Zimbabwe’s potentially lucrative freshwater aquaculture sector which could add a lot to the country’s GDP is facing a threat from problems of poaching,illegal fishing and corruption, according to Aquaculture Zimbabwe Programmes Officer,Garikaimose Tongowona.
Tongowona says that fisheries activities have sharply risen over the years and still provide the bulk of local fish supplies though the sector is not among the top GDP contibutors.
“The capture fisheries resources are almost stretched to the limit in present day Zimbabwe as shown by the massive presence of fishing cooperatives on the major lakes,” Tongowona notes.
The situation is made worse by the fact that there are no breeding programmes in place to replenish fast dwindling aquatic resources, according to Tongowona.
“There are challenges of too many fishers,illegal fishing,corruption and no political willingness to develop the sector,” he adds.
His organization reports that the Zimbabwean freshwater aquaculture sector is slowly responding and awakening to a world of opportunities.
They say that this is in line with global trends resulting in the demand for white meat products,viability of the crocodile skin business,diminishing wild fisheries resources and rising food costs.
There are also downstream opportunities like fish oil processing,filleting,canning,fish soup manufacturing (frames),fish meal/feed manufacturing, just to mention a few.
There are over 3 910 sq kms of freshwater in Zimbabwe, according to Aquaculture Zimbabwe.
Tongowona however, adds that there are no local investment incentives and support schemes for development and technical research to develop the fisheries sector.
Also it is reported that there is no financial support from the banking sector.Other challenges affecting the aquaculture sector in general include lack of a clear legal framework targeting the economic growth of the sector,need to develop flexible regulatory frameworks with coordination across government agencies and government.

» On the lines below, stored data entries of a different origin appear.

(** The block [d] made a hole, with a footer that says [la]. *)
Lemma misfooted_tiled t lo pre d post idx la :
  tiled t lo (pre ++ d :: post) idx → c_hole d = false →
  tiled (set_mem (st32 (st8 (mem t) (c_addr d + 4) 1) (c_addr d + c_size d - 4) la) t) lo
    (pre ++ MkChunk (c_addr d) (c_size d) true false :: post) idx.
Proof.
  intros Ht Hd. pose proof Ht as [Hlo Hhi Hcs _ _ _].
  apply chunks_ok_split in Hcs as [Hpre (Hm & _ & Hs & Hmin & _) Hpost Hbd].
  apply (write_tiled t lo idx pre [d] post [_] (c_addr d) (c_addr d + c_size d)); [done|done|done|lia|lia| |].
  - repeat first [apply frame_st32; [|unfold range; lia..] | apply frame_st8; [|unfold range; lia..]].
    apply frame_refl.
  - split_and!; [done| |done]. unfold chunk_ok; cbn. split_and!; mem_simpl; done.
Qed.

(** The word before the block [d] is the footer of a header [la] of [n] bytes
    that lies inside the hole [e]. *)
Record stale (m : memory) (e d : chunk) (la n : Z) : Prop := {
  st_footer : ld32 m (c_addr d - 8) = HEAP_MAGIC ∧ ld32 m (c_addr d - 4) = la;
  st_header : ld8 m (la + 4) = 1 ∧ ld32 m (la + 8) = n;
  st_place : c_addr e + 20 <= la ∧ 20 <= n ∧ la + n = c_addr d;
}.

Lemma stale_left s e d la n :
  0 <= c_addr e → 20 <= c_size d → c_addr d + c_size d < 4294967296 → stale (mem s) e d la n →
  ld32 (mem s) (c_addr d + 8) = c_size d →
  unify_left (c_addr d) (c_addr d + c_size d - 8) (set_mem (st8 (mem s) (c_addr d + 4) 1) s) =
    Done (la, false) (set_mem (st32 (st32 (st8 (mem s) (c_addr d + 4) 1) (c_addr d + c_size d - 4) la)
      (la + 8) (n + c_size d)) s).
Proof.
  intros H0 Hmin H1 [[Hfm Hfh] [Hlh Hls] Hpl] Hsz.
  rewrite (unify_left_merge _ (c_addr d) la); rewrite ?mem_set_mem; unfold h_is_hole, h_size;
    w32_simpl; rewrite ?ld32_w32; [|lia|by mem_simpl|by mem_simpl|mem_simpl; by rewrite Hlh|by mem_simpl].
  replace (c_addr d + c_size d - 8 + 4) with (c_addr d + c_size d - 4) by lia.
  mem_simpl. rewrite Hls, Hsz. w32_simpl. done.
Qed.

Lemma Free_stale s lo pre e d post idx la n :
  heap_ok s lo (pre ++ e :: d :: post) idx → c_hole e = true → c_footed e = false → c_hole d = false →
  inner post → stale (mem s) e d la n →
  ∃ s' idx', Free (c_addr d + 12) s = Done tt s' ∧
    tiled s' lo (pre ++ e :: MkChunk (c_addr d) (c_size d) true false :: post) idx' ∧
    idx' ≡ₚ holes (pre ++ e :: (join_right d post).2).
Proof.
  intros [Ht Hperm] He Hfe Hd Hin Hst. pose proof Hst as [_ _ Hpl].
  destruct post as [|g post]; [done|]. pose proof Ht as [Hlo Hhi Hcs _ _ _].
  pose proof Hcs as [_ _ (Hadj & Hdok & Hgadj & Hgok & Hpost) Hb]%chunks_ok_split.
  pose proof (chunks_ok_le _ _ _ _ Hpost). pose proof Hdok as (_ & _ & Hdsz & Hdmin & _).
  pose proof Hgok as (_ & _ & _ & Hgmin & _).
  pose proof (stale_left s e d la n ltac:(lia) Hdmin ltac:(lia) Hst Hdsz) as Hrun1.
  set (m0 := st32 (st8 (mem s) (c_addr d + 4) 1) (c_addr d + c_size d - 4) la) in *.
  set (m1 := st32 m0 (la + 8) (n + c_size d)) in *. set (d' := MkChunk (c_addr d) (c_size d) true false).
  assert (tiled (set_mem m0 s) lo (pre ++ e :: d' :: g :: post) idx) as Ht0.
  { replace (pre ++ e :: d' :: g :: post) with ((pre ++ [e]) ++ d' :: g :: post) by by rewrite <- app_assoc.
    apply misfooted_tiled; [|done]. by rewrite <- app_assoc. }
  assert (∀ v, tiled (set_mem (st32 m0 (la + 8) v) s) lo (pre ++ e :: d' :: g :: post) idx) as Hv.
  { intros v. rewrite <- (set_mem_twice _ m0). apply (hole_store_tiled (set_mem m0 s)); done || lia. }
  assert (holes (pre ++ e :: d :: g :: post) = holes (pre ++ e :: g :: post)) as Hho
    by (by rewrite !holes_app, !holes_cons, Hd).
  destruct (c_hole g) eqn:Hg; unfold join_right; rewrite Hg; cbn [snd].
  - destruct post as [|g' post]; [by destruct (Hin Hg)|].
    set (m2 := st32 m1 (la + 8) (n + c_size d + c_size g)).
    assert (tiled (set_mem m2 s) lo (pre ++ e :: d' :: g :: g' :: post) idx) as Ht2.
    { rewrite <- (set_mem_twice _ m1). apply (hole_store_tiled (set_mem m1 s)); [apply Hv|done|done|lia|lia]. }
    destruct (unify_right_removes (set_mem m1 s) la (c_addr d + c_size d - 8) g idx (n + c_size d))
      as (j & Hj & Hrun2); [apply (ho_index _ _ _ _ Ht2)| | |done|rewrite mem_set_mem; unfold m1; mem_simpl; rewrite ?w32_small by lia; done|lia..|].
    { rewrite Hperm, Hho, !holes_app, !holes_cons, He, Hg. set_solver. }
    { pose proof (ho_chunks _ _ _ _ (Hv (n + c_size d))) as Hcs1.
      replace (pre ++ e :: d' :: g :: g' :: post) with ((pre ++ [e; d']) ++ g :: g' :: post) in Hcs1
        by by rewrite <- app_assoc.
      by apply chunks_ok_split in Hcs1 as [_ ? _ _]. }
    rewrite mem_set_mem, set_mem_twice in Hrun2. fold m2 in Hrun2.
    destruct (removed_tiled _ _ _ _ _ _ Ht2 Hj) as [Ht3 _].
    eexists _, _. split; [|split; [exact Ht3|]].
    + rewrite (Free_unified s d la false _ _ _ ltac:(lia) ltac:(lia) Hdok Hrun1 Hrun2).
      destruct Hpost as (Hg'adj & (_ & _ & _ & Hg'min & _) & Hrest%chunks_ok_le).
      erewrite bind_done; [reflexivity|]. apply contract_end_inner; rewrite ?removed_end, ?this_set_mem; lia.
    + rewrite (delete_Permutation idx j _ Hj), Hho in Hperm. apply (Permutation_cons_inv (a := c_addr g)).
      rewrite Hperm, !holes_app, !holes_cons, He, Hg. by rewrite (Permutation_swap (c_addr g)), <- Permutation_middle.
  - eexists _, _. split; [|split; [apply (Hv (n + c_size d))|by rewrite Hperm, Hho]].
    rewrite (Free_unified s d la false _ (c_addr d + c_size d - 8) (set_mem m1 s) ltac:(lia) ltac:(lia) Hdok Hrun1).
    + erewrite bind_done; [reflexivity|]. apply contract_end_inner; rewrite ?this_set_mem; lia.
    + change (c_addr d + c_size d - 8) with (c_addr d' + c_size d' - 8).
      apply (unify_right_block (set_mem m1 s) lo (pre ++ [e]) d' g post idx); [|done]. rewrite <- app_assoc. apply Hv.
Qed.

(** C35. Two deallocations can lose memory.  A block [c] is freed in front of a
    hole [h], whose footer is valid, with a block [d] behind it: [c] and [h]
    are joined, but the footer keeps pointing at the header of [h], inside the
    new hole.  When [d] is freed after that, it is joined to this stale header
    instead, together with a hole behind it if there is one, which leaves the
    index.  The chunks still tile the heap, but no entry of the index names [d]
    (or the hole behind it) and the hole in front has not grown: this memory is
    in no block and in no hole that a search can find.  (The other conditions
    are those under which the first deallocation joins as it should, and the
    last chunk stays out of it.) *)
Theorem Free_loses_memory s lo pre c h d post idx :
  heap_ok s lo (pre ++ c :: h :: d :: post) idx →
  c_hole c = false → c_hole h = true → c_footed h = true → c_hole d = false →
  left_ok (mem s) lo pre → inner post → Z.of_nat (length idx) < m_maxSize (m_index (this s)) →
  let '(pre1, e) := join_left pre c in
  let ch := MkChunk (c_addr e) (c_size e + c_size h) true false in
  ∃ s1 s2 idx', Free (c_addr c + 12) s = Done tt s1 ∧ Free (c_addr d + 12) s1 = Done tt s2 ∧
    tiled s2 lo (pre1 ++ ch :: MkChunk (c_addr d) (c_size d) true false :: post) idx' ∧
    idx' ≡ₚ holes (pre1 ++ ch :: (join_right d post).2).
Proof.
  intros Hok Hc Hh Hft Hd Hleft Hin Hcap. pose proof Hok as [[Hlo Hhi Hcs _ Harr _] _].
  pose proof Hcs as [_ _ (Hha & (_ & Hhh & Hhs & Hhmin & _ & Hhf) & Hda & _ & Hpost%chunks_ok_le) Hb]%chunks_ok_split.
  destruct (Hhf Hft) as [Hfm Hfh]. rewrite Hh in Hhh.
  pose proof (Free_joins s lo pre c (h :: d :: post) idx Hok Hc Hleft ltac:(done) Hcap) as HF.
  destruct (join_left pre c) as [pre1 e]. unfold join_right in HF. rewrite Hh in HF.
  destruct HF as (s1 & idx1 & Hrun1 & Hok1 & Hesz & _ & _ & Hho & Hf). cbv zeta.
  set (ch := MkChunk (c_addr e) (c_size e + c_size h) true false) in *.
  pose proof Hok1 as [[_ _ Hcs1 _ _ _] _].
  apply chunks_ok_split in Hcs1 as [_ (_ & _ & _ & Hemin & _) (Hda1 & Hdok1 & _) Hb1]. cbn in Hemin, Hda1, Hb1.
  pose proof Hdok1 as (_ & _ & _ & Hdmin & _).
  assert (∀ x, c_addr h <= x < c_addr h + c_size h → ¬ (range (c_addr e) (c_size e) x ∨ array s x)) as Hout.
  { unfold array, range. intros x Hx. lia. }
  destruct (Free_stale s1 lo pre1 ch d post idx1 (c_addr h) (c_size h)) as (s2 & idx2 & Hrun2 & Ht2 & Hp2);
    [done..| |by exists s1, s2, idx2].
  split.
  - rewrite <- Hfm, <- Hfh.
    split; (etransitivity; [eapply (frame_ld32 _ _ _ _ Hf); [lia|lia|intros x Hx; apply Hout; lia]|f_equal; lia]).
  - rewrite <- Hhh, <- Hhs at 1. split.
    + apply (frame_ld8 _ _ _ _ Hf); [lia|apply Hout; lia].
    + eapply (frame_ld32 _ _ _ _ Hf); [lia|lia|intros x Hx; apply Hout; lia].
  - cbn. lia.
Qed.
End free.
(* ===== verification/HeapContract.v ===== *)
(** * kernel/Heap.cpp: Free at the end of the heap

    A freed chunk that is the last one makes [Free] call [Contract], which gives
    the frames of the pages behind it back and moves the end.  What [Contract]
    does to the page tables, the heap that results when the minimum size falls
    into the freed chunk, and the two other cases, in which the code is wrong. *)
From S2P Require Import Prelude Memory LibString OrderedList Machine Console Stdio Frames Kmalloc Paging MapPages Heap HeapSpec HeapResize HeapAlloc HeapFree.
Local Open Scope Z_scope.
Local Open Scope u32_scope.

(** ** Giving pages back *)

(** The entry that [get_page] finds for [a], 0 when there is no table. *)
Definition entry_of (s : machine) (a : Z) : Z :=
  let t := directory_of s (kernel_directory (pg s)) a in
  if t =? 0 then 0 else Pages t (a / 4096 mod 1024).
(** The entry of the [q]-th page below the end of the heap. *)
Definition entry_below (s : machine) (q : Z) : Z := entry_of s (m_endAddress (this s) ⊖ 4096 * q).
(** A contraction to [n] bytes gives the [q]-th page below the end back. *)
Definition cut (s : machine) (n q : Z) : Prop := 1 <= q ∧ n < heap_length s - 4096 * q.
(** The bytes that it may write. *)
Definition cut_bytes (s : machine) (n x : Z) : Prop :=
  bitmap_range s x ∨ ∃ q, cut s n q ∧ range (entry_below s q) 4 x.

(** What it needs: a bitmap that covers every frame number divided by 4096,
    entries that are aligned and outside the bitmap, and a directory apart. *)
Record cut_ok (s : machine) (n : Z) : Prop := {
  co_bitmap : bitmap_ok s ∧ 256 <= frame_limit s;
  co_dir : dir_ok (kernel_directory (pg s)) ∧
    ∀ x, dir_range (kernel_directory (pg s)) x → ¬ cut_bytes s n x;
  co_entry : ∀ q, cut s n q → page_apart s (entry_below s q) ∧ entry_below s q mod 4 = 0;
}.

Lemma free_frame_freed s p :
  bitmap_ok s → 256 <= frame_limit s → page_apart s p →
  ∃ m, free_frame p s = Done tt (set_mem m s) ∧
    read_page m p = freed (read_page (mem s) p) ∧
    frame (λ x, bitmap_range s x ∨ range p 4 x) (mem s) m.
Proof.
  intros Hb Hl Hp. destruct (free_frame_total p s) as [m Hrun]. exists m. split; [done|].
  destruct (decide (Frame (read_page (mem s) p) = 0)) as [Hz|Hnz].
  - rewrite (free_frame_none _ _ Hz) in Hrun. injection Hrun as Hs.
    assert (m = mem s) as -> by (by rewrite Hs). split; [|apply frame_refl].
    unfold freed. rewrite <- Hz. by destruct (read_page (mem s) p).
  - pose proof (read_page_wf (mem s) p) as [_ Hf].
    destruct (free_frame_effect s p) as (s' & Hrun' & [_ Hr _ Hfr]);
      [done|done|done|Z.div_mod_to_equations; lia|].
    rewrite Hrun in Hrun'. injection Hrun' as <-. by split.
Qed.

Lemma entry_below_frame s s' q :
  pg s' = pg s → m_endAddress (this s') = m_endAddress (this s) → dir_ok (kernel_directory (pg s)) →
  frame (λ x, ¬ dir_range (kernel_directory (pg s)) x) (mem s) (mem s') →
  entry_below s' q = entry_below s q.
Proof.
  intros Hpg He Hd Hf. unfold entry_below, entry_of, directory_of. rewrite Hpg, He.
  set (a := m_endAddress (this s) ⊖ 4096 * q).
  assert (0 <= a / 4096 / 1024 < 1024) by apply address_index, w32_range.
  rewrite Tables_val by done. destruct Hd as [Hd0 Hd1]. unfold sizeof_PageDirectory in *.
  rewrite (frame_ld32 _ _ _ _ Hf); [done|lia..|].
  intros x Hx Hn. apply Hn. unfold dir_range, range, sizeof_PageDirectory. lia.
Qed.

Lemma page_below s q :
  m_startAddress (this s) ⊕ (heap_length s - 4096 * q) = m_endAddress (this s) ⊖ 4096 * q.
Proof.
  unfold heap_length. set (a := m_startAddress (this s)). set (e := m_endAddress (this s)).
  replace (a + (w32 (e - a) - 4096 * q)) with (w32 (e - a) + (a - 4096 * q)) by lia.
  rewrite w32_add_l. f_equal. lia.
Qed.

Section contract.
Context `{Image} `{Allocator}.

Tongowona also notes that there is a need to adhere to international protocols like the SADC Trade Protocol/Code of Conduct for responsible fisheries.
He adds that to develop Zimbabwe’s aquaculture sector including the fisheries industries, there is need for an overall legislative framework structure definition to provide the basic context in which aquaculture can operate,an economic policy to outline the national economic strength,income distribution,market conditions,investment opportunities and trading conditions.
The fiscal structures have to outline the positive and negative aspects for aquaculture,a social policy outlining development targets,poverty focus.Aquaculture is defined as a socially effective activity.
Tongowona adds that there is need to come up with an environmental policy outlining the environmental impact of aquaculture.
Other issues will include consumer protection,public health,resource development and management including employment regulation.
Tongowona says that various issues affect aquaculture development which include cost of production,security and market issues, just to mention a few.
He adds that there is need for policy and planning to develop strategically.lt is also noted that the industry is facing increased competition from imports/substitutes reducing local identity for production.
On disease management, Tongowona says that there is no identification,control and transmission management resulting in substantial loss potential in most species.”There is a need to implement monitoring and early-warning systems,” he says.
On environmental quality, he says that there is no framework of suitable environmental standards for the sector and an aquaculture strategy.
He adds that organizations like the Environmental Management Agency
(EMA) should come up with programmes to safeguard the country’s aquaculture sector.
He says that issues which need to be addressed include market prices,feed supply and technical capacity.